A professional campaign of fear and loathing is in full effect post the Supreme Court’s ruling in Citizens United. While some controversy surrounds the Court because of its strong stance in protecting the First Amendment, a great whimpering of fear and emotional confusion surrounds what really happened.
For starters, Citizens United v. FEC is the election law equivalent of Brown v. Board of Education, not “the worst Supreme Court decision since the Dred Scott case,” as Rep. Alan Grayson of Florida and MSNBC talking head Keith Olbermann howled.
No longer will millions of citizens be under the control of speech czars sitting on E Street in Washington just because they hoped to speak. Citizens United guts the Commission of much of its prosecutorial authority to go after common citizens banded together, sometimes in corporate form, daring to share their opinions publicly. This is something we all should celebrate.
It does well to remember that this was a renegade Commission who blatantly disregarded prior Supreme Court precedent in its regulations and day-to-day operations. After losing in Wisconsin Right to Life over a similar issue, the Supreme Court chastised the Commission for being reckless in penalizing speech and for creating incomprehensible speech regulations. Wholly ignoring the mandate of the Court, the FEC promulgated ornate, two-prong, eleven factor tests to decide if speech was, in FEC vernacular, “permissible” or banned. At the end of the day, these byzantine tests did a great job of making work for the FEC while keeping average citizens silenced.
The stripping of any agency’s authority to engage in speech-purity fishing expeditions — as was the stuff of regular FEC investigations — is a welcome event in civil society. From the Commission’s numerous failed investigations, like George Soros’ book tour, to its strong-armed tactics to coerce settlements out of citizen-candidates who made paperwork mistakes, citizens of any ideological stripe should celebrate the timely reduction of this Commission’s authority.
Beyond free speech itself rests another hobgoblin of mistrust and panic: corporations and the electoral process. Indeed, some commentators are predicting the imminent demise of American democracy with great fanfare. Believing that letting corporations run advertisements about elections for office will somehow corrupt American politics, calls to amend our most cherished First Amendment have even been floated.

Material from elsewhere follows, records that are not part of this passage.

(* ===== verification/TokenData.v ===== *)
(** * Tokens and the credentials record

    Models [login/src/token_data.rs], the plan types of [protocol/src/auth.rs]
    and the record [AuthDotJson] of [login/src/auth/storage.rs] with its
    methods.  Base64 and serde_json are not part of the repository: decoding
    the payload of a token into the claims the code declares is the class
    [JwtCodec]. *)
From S2P Require Import Prelude Str Io.

Module TokenData.

(** ** Plans *)

Inductive KnownPlan : Type :=
| Free | Go | Plus | Pro | ProLite | Team | SelfServeBusinessUsageBased | Business
| EnterpriseCbpUsageBased | Enterprise | Edu.

#[export] Instance KnownPlan_eq_dec : EqDecision KnownPlan.
Proof. solve_decision. Defined.

Inductive PlanType : Type := Known (k : KnownPlan) | Unknown (s : str).

#[export] Instance PlanType_eq_dec : EqDecision PlanType.
Proof. solve_decision. Defined.

Definition display_name (k : KnownPlan) : str :=
  match k with
  | Free => lit "Free" | Go => lit "Go" | Plus => lit "Plus" | Pro => lit "Pro"
  | ProLite => lit "Pro Lite" | Team => lit "Team"
  | SelfServeBusinessUsageBased => lit "Self Serve Business Usage Based"
  | Business => lit "Business" | EnterpriseCbpUsageBased => lit "Enterprise CBP Usage Based"
  | Enterprise => lit "Enterprise" | Edu => lit "Edu"
  end.

Definition raw_value (k : KnownPlan) : str :=
  match k with
  | Free => lit "free" | Go => lit "go" | Plus => lit "plus" | Pro => lit "pro"
  | ProLite => lit "prolite" | Team => lit "team"
  | SelfServeBusinessUsageBased => lit "self_serve_business_usage_based"
  | Business => lit "business" | EnterpriseCbpUsageBased => lit "enterprise_cbp_usage_based"
  | Enterprise => lit "enterprise" | Edu => lit "edu"
  end.

Definition plan_is_workspace_account (k : KnownPlan) : bool :=
  match k with
  | Team | SelfServeBusinessUsageBased | Business | EnterpriseCbpUsageBased | Enterprise | Edu => true
  | Free | Go | Plus | Pro | ProLite => false
  end.

(** [PlanType::from_raw_value]: a [match] on the lower-cased text. *)
Definition from_raw_value (raw : str) : PlanType :=
  let lower := to_ascii_lowercase raw in
  let eq_to s := bool_decide (lower = s) in
  if eq_to (lit "free") then Known Free
  else if eq_to (lit "go") then Known Go
  else if eq_to (lit "plus") then Known Plus
  else if eq_to (lit "pro") then Known Pro
  else if eq_to (lit "prolite") then Known ProLite
  else if eq_to (lit "team") then Known Team
  else if eq_to (lit "self_serve_business_usage_based") then Known SelfServeBusinessUsageBased
  else if eq_to (lit "business") then Known Business
  else if eq_to (lit "enterprise_cbp_usage_based") then Known EnterpriseCbpUsageBased
  else if eq_to (lit "enterprise") || eq_to (lit "hc") then Known Enterprise
  else if eq_to (lit "education") || eq_to (lit "edu") then Known Edu
  else Unknown raw.

(** ** Tokens *)

Record IdTokenInfo : Type := {
  email : option str;
  chatgpt_plan_type : option PlanType;
  chatgpt_user_id : option str;
  chatgpt_account_id : option str;
  chatgpt_account_is_fedramp : bool;
  raw_jwt : str;
}.

#[export] Instance IdTokenInfo_eq_dec : EqDecision IdTokenInfo.
Proof. solve_decision. Defined.

Definition get_chatgpt_plan_type (i : IdTokenInfo) : option str :=
  (λ t, match t with Known plan => display_name plan | Unknown s => s end) <$> chatgpt_plan_type i.

Definition get_chatgpt_plan_type_raw (i : IdTokenInfo) : option str :=
  (λ t, match t with Known plan => raw_value plan | Unknown s => s end) <$> chatgpt_plan_type i.

Definition is_workspace_account (i : IdTokenInfo) : bool :=
  match chatgpt_plan_type i with
  | Some (Known plan) => plan_is_workspace_account plan
  | _ => false
  end.

Record TokenData : Type := {
  id_token : IdTokenInfo;
  access_token : str;
  refresh_token : str;
  account_id : option str;
}.

#[export] Instance TokenData_eq_dec : EqDecision TokenData.
Proof. solve_decision. Defined.

(** [#[derive(Default)]]. *)
Definition IdTokenInfo_default : IdTokenInfo :=
  {| email := None; chatgpt_plan_type := None; chatgpt_user_id := None;
     chatgpt_account_id := None; chatgpt_account_is_fedramp := false; raw_jwt := [] |}.
Definition TokenData_default : TokenData :=
  {| id_token := IdTokenInfo_default; access_token := []; refresh_token := []; account_id := None |}.

(** ** Claims of a token *)

Record AuthClaims : Type := {
  claim_plan_type : option PlanType;
  claim_chatgpt_user_id : option str;
  claim_user_id : option str;
  claim_account_id : option str;
  claim_is_fedramp : bool;
}.

Record IdClaims : Type := {
  claim_email : option str;
  claim_profile_email : option (option str);
  claim_auth : option AuthClaims;
}.

(** The base64url decoding of a payload followed by serde_json's parsing into
    the claims, with the text of the error; and chrono's [from_timestamp]. *)
Class JwtCodec : Type := {
  decode_id_claims : str → str + IdClaims;
  decode_exp_claim : str → str + option Z;
  from_timestamp : Z → option Z;
}.

Inductive IdTokenInfoError : Type := InvalidFormat | DecodeError (m : str).

#[export] Instance IdTokenInfoError_eq_dec : EqDecision IdTokenInfoError.
Proof. solve_decision. Defined.

Definition IdTokenInfoError_to_string (e : IdTokenInfoError) : str :=
  match e with InvalidFormat => lit "invalid ID token format" | DecodeError m => m end.

Definition DOT : N := 46.

Definition decode_jwt_payload {T} (decode : str → str + T) (jwt : str) : result IdTokenInfoError T :=
  match split_on DOT jwt with
  | header_b64 :: payload_b64 :: sig_b64 :: _ =>
      if bool_decide (header_b64 ≠ []) && bool_decide (payload_b64 ≠ []) && bool_decide (sig_b64 ≠ [])
      then match decode payload_b64 with inr claims => Ok claims | inl m => Err (DecodeError m) end
      else Err InvalidFormat
  | _ => Err InvalidFormat
  end.

Section WithCodec.
Context `{JwtCodec}.

Definition parse_jwt_expiration (jwt : str) : result IdTokenInfoError (option Z) :=
  exp ← decode_jwt_payload decode_exp_claim jwt;
  Ok (exp ≫= from_timestamp).

Definition parse_chatgpt_jwt_claims (jwt : str) : result IdTokenInfoError IdTokenInfo :=
  claims ← decode_jwt_payload decode_id_claims jwt;
  let email :=
    match claim_email claims with
    | Some email => Some email
    | None => claim_profile_email claims ≫= λ profile_email, profile_email
    end in
  match claim_auth claims with
  | Some auth =>
      Ok {| email := email;
            raw_jwt := jwt;
            chatgpt_plan_type := claim_plan_type auth;
            chatgpt_user_id :=
              match claim_chatgpt_user_id auth with Some u => Some u | None => claim_user_id auth end;
            chatgpt_account_id := claim_account_id auth;
            chatgpt_account_is_fedramp := claim_is_fedramp auth |}
  | None =>
      Ok {| email := email; raw_jwt := jwt; chatgpt_plan_type := None; chatgpt_user_id := None;
            chatgpt_account_id := None; chatgpt_account_is_fedramp := false |}
  end.
End WithCodec.

(** ** [AuthDotJson] *)

Inductive AuthMode : Type := ApiKey | Chatgpt | ChatgptAuthTokens | AgentIdentity.

#[export] Instance AuthMode_eq_dec : EqDecision AuthMode.
Proof. solve_decision. Defined.

Inductive AuthCredentialsStoreMode : Type := File | Keyring | Auto | Ephemeral.

#[export] Instance AuthCredentialsStoreMode_eq_dec : EqDecision AuthCredentialsStoreMode.
Proof. solve_decision. Defined.

(** The plan of an agent identity record is not looked at by this code; it is
    kept as its serialized name. *)
Record AgentIdentityAuthRecord : Type := {
  agent_runtime_id : str;
  agent_private_key : str;
  agent_account_id : str;
  agent_chatgpt_user_id : str;
  agent_email : str;
  agent_plan_type : str;
  agent_is_fedramp : bool;
}.

#[export] Instance AgentIdentityAuthRecord_eq_dec : EqDecision AgentIdentityAuthRecord.
Proof. solve_decision. Defined.

(** Times are nanoseconds since the epoch. *)
Record AuthDotJson : Type := {
  auth_mode : option AuthMode;
  openai_api_key : option str;
  tokens : option TokenData;
  last_refresh : option Z;
  agent_identity : option AgentIdentityAuthRecord;
}.

#[export] Instance AuthDotJson_eq_dec : EqDecision AuthDotJson.
Proof. solve_decision. Defined.

Definition resolved_mode (a : AuthDotJson) : AuthMode :=
  match auth_mode a with
  | Some mode => mode
  | None => match openai_api_key a with Some _ => ApiKey | None => Chatgpt end
  end.

Definition storage_mode (a : AuthDotJson) (auth_credentials_store_mode : AuthCredentialsStoreMode)
    : AuthCredentialsStoreMode :=
  if bool_decide (resolved_mode a = ChatgptAuthTokens) then Ephemeral
  else auth_credentials_store_mode.

(** ** Facts *)

(** A plan is read back from its raw name. *)
Lemma from_raw_value_raw_value k : from_raw_value (raw_value k) = Known k.
Proof. by destruct k. Qed.

(** The serialized form of an id token is its JWT: it is read back exactly when
    the claims were parsed from that JWT. *)
Definition id_token_consistent `{JwtCodec} (t : TokenData) : Prop :=
  parse_chatgpt_jwt_claims (raw_jwt (id_token t)) = Ok (id_token t).

Lemma parse_chatgpt_jwt_claims_raw `{JwtCodec} jwt i :
  parse_chatgpt_jwt_claims jwt = Ok i → raw_jwt i = jwt.
Proof.
  unfold parse_chatgpt_jwt_claims. intros H0. inv_result. by case_match; simplify_eq/=.
Qed.
End TokenData.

In times like these, it is wise to reflect upon the words of our founding generation, and it was James Madison who understood that competing factions were a healthy component of free society. Sure, sometimes speech will be messy, expensive, and perhaps even inappropriate. But the solution is not a meddling federal agency with a $63 million annual budget to decipher “pure” speech from “sham” speech or “proper” corporate speakers from the “improper.” Instead, the real genius of the American experiment in self-governance is a trust in the American people themselves. At the Center for Competitive Politics, we place our faith in the ability of everyday citizens to hear and evaluate arguments from all sorts of speakers: AFL-CIO, Exxon, the trial bar, National Right to Life, the Sierra Club, and countless others. For it is ultimately the people who are sovereign and must decide the merit of contending claims over public policy and public servants.
As Justice Black recounted in the first Madison lecture at the New York University School of Law in 1960, the Framers knew that “free speech might be the friend of change and revolution. But they also knew that it is always the deadliest enemy of tyranny. With this knowledge they still believed that the ultimate happiness and security of a nation lies in its ability to explore, to change, to grow and ceaselessly to adapt itself to new knowledge born of inquiry free from any kind of governmental control over the mind and spirit of man.”
With the release of Citizens United, we have moved our republic one significant step closer to this realization, which is a cause for celebration — not panic — among a free people.